Data extract:
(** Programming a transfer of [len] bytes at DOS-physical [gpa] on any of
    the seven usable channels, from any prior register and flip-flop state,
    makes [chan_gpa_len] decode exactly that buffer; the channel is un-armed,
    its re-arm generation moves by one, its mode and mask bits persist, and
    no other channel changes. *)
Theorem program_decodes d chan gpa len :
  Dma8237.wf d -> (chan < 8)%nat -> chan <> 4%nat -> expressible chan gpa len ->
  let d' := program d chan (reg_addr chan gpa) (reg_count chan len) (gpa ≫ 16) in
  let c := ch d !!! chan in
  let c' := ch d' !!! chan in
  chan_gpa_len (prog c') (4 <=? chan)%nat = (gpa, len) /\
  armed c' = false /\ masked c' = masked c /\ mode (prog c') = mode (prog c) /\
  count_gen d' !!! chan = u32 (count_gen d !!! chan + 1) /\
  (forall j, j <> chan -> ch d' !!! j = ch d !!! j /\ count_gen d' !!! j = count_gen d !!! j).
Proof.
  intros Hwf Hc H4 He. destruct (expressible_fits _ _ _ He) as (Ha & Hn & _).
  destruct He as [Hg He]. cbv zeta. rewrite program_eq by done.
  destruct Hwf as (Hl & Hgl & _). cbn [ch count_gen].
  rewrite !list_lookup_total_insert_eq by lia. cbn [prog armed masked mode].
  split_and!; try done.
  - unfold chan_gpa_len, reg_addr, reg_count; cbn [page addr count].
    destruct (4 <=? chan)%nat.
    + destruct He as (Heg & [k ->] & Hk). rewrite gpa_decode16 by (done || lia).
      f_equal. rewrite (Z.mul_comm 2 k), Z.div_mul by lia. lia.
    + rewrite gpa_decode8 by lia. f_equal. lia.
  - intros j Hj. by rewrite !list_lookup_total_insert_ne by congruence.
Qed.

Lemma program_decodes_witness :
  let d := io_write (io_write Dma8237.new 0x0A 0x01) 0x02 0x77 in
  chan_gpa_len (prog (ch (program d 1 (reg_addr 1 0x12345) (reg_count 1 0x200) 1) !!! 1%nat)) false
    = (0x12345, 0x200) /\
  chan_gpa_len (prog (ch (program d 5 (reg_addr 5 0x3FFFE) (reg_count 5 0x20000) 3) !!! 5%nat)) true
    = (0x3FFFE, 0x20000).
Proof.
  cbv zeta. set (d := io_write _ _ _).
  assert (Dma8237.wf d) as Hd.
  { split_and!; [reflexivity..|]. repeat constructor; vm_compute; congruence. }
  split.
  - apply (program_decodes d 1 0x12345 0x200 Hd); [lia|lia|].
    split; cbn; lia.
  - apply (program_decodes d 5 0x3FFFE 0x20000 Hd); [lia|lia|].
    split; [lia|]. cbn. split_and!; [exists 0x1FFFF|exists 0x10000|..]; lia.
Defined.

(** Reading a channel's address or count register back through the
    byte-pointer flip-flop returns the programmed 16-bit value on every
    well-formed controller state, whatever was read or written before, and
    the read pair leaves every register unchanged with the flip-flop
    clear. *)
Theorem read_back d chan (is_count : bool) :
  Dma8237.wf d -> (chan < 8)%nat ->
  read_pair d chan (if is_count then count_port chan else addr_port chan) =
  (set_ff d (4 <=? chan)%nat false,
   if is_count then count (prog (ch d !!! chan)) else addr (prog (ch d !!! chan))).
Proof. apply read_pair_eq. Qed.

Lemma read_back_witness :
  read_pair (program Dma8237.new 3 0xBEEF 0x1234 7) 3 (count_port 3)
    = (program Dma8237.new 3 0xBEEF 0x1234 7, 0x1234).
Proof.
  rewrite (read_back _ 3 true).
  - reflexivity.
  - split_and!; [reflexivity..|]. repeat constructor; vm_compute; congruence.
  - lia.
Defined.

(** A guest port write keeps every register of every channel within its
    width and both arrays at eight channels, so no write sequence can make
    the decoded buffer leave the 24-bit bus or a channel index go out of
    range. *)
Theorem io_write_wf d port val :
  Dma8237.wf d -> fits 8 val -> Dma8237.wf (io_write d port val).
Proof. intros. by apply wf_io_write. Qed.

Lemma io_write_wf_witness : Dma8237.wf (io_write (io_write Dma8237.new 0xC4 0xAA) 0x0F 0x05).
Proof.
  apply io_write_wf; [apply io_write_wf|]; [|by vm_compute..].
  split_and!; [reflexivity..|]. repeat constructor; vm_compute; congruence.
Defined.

...

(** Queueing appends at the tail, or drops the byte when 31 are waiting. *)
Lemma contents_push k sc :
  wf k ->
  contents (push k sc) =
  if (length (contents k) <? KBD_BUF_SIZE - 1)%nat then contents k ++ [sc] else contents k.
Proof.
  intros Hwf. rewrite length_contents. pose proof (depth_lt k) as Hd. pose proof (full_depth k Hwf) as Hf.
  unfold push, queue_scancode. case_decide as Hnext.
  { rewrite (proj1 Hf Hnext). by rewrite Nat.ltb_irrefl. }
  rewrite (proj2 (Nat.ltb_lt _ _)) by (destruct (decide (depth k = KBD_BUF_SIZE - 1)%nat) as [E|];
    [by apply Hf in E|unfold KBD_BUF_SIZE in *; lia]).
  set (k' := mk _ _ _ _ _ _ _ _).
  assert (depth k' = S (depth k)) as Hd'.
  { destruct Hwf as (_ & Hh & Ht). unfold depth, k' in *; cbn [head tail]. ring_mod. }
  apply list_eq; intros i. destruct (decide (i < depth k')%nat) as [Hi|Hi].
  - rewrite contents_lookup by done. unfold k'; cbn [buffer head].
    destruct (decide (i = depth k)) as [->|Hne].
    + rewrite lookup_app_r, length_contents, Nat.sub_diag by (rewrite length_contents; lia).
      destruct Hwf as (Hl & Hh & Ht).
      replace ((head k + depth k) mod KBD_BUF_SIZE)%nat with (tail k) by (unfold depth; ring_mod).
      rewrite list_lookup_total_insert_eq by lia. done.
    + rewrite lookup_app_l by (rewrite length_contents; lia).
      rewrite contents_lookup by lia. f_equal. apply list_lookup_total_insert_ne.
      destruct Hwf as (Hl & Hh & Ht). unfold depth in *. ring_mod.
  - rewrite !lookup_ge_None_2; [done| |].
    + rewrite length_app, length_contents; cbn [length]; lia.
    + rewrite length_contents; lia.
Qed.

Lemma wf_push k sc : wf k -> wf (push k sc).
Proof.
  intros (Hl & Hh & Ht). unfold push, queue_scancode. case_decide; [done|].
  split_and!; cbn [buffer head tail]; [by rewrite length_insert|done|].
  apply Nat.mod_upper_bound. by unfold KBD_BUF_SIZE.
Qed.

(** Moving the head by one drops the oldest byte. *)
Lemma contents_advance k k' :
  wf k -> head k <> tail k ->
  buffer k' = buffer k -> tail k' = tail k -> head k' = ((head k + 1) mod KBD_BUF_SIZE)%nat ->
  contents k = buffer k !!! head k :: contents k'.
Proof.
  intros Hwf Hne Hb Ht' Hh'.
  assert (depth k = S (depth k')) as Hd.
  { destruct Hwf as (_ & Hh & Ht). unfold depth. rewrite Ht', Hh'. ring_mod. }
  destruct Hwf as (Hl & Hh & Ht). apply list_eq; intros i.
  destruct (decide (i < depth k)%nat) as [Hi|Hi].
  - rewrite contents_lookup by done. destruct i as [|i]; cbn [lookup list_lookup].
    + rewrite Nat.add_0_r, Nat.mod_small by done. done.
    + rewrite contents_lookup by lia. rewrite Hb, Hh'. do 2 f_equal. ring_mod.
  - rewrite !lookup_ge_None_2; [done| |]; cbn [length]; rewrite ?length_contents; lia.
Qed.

Exercise goal:
From the entries above, restate word for word the lines from the line containing "(** Programming a" to the line containing "Dma8237.wf d -> (chan < 8)%nat -> chan", both ends included, and nothing more.

Response area:
(** Programming a transfer of [len] bytes at DOS-physical [gpa] on any of
    the seven usable channels, from any prior register and flip-flop state,
    makes [chan_gpa_len] decode exactly that buffer; the channel is un-armed,
    its re-arm generation moves by one, its mode and mask bits persist, and
    no other channel changes. *)
Theorem program_decodes d chan gpa len :
  Dma8237.wf d -> (chan < 8)%nat -> chan <> 4%nat -> expressible chan gpa len ->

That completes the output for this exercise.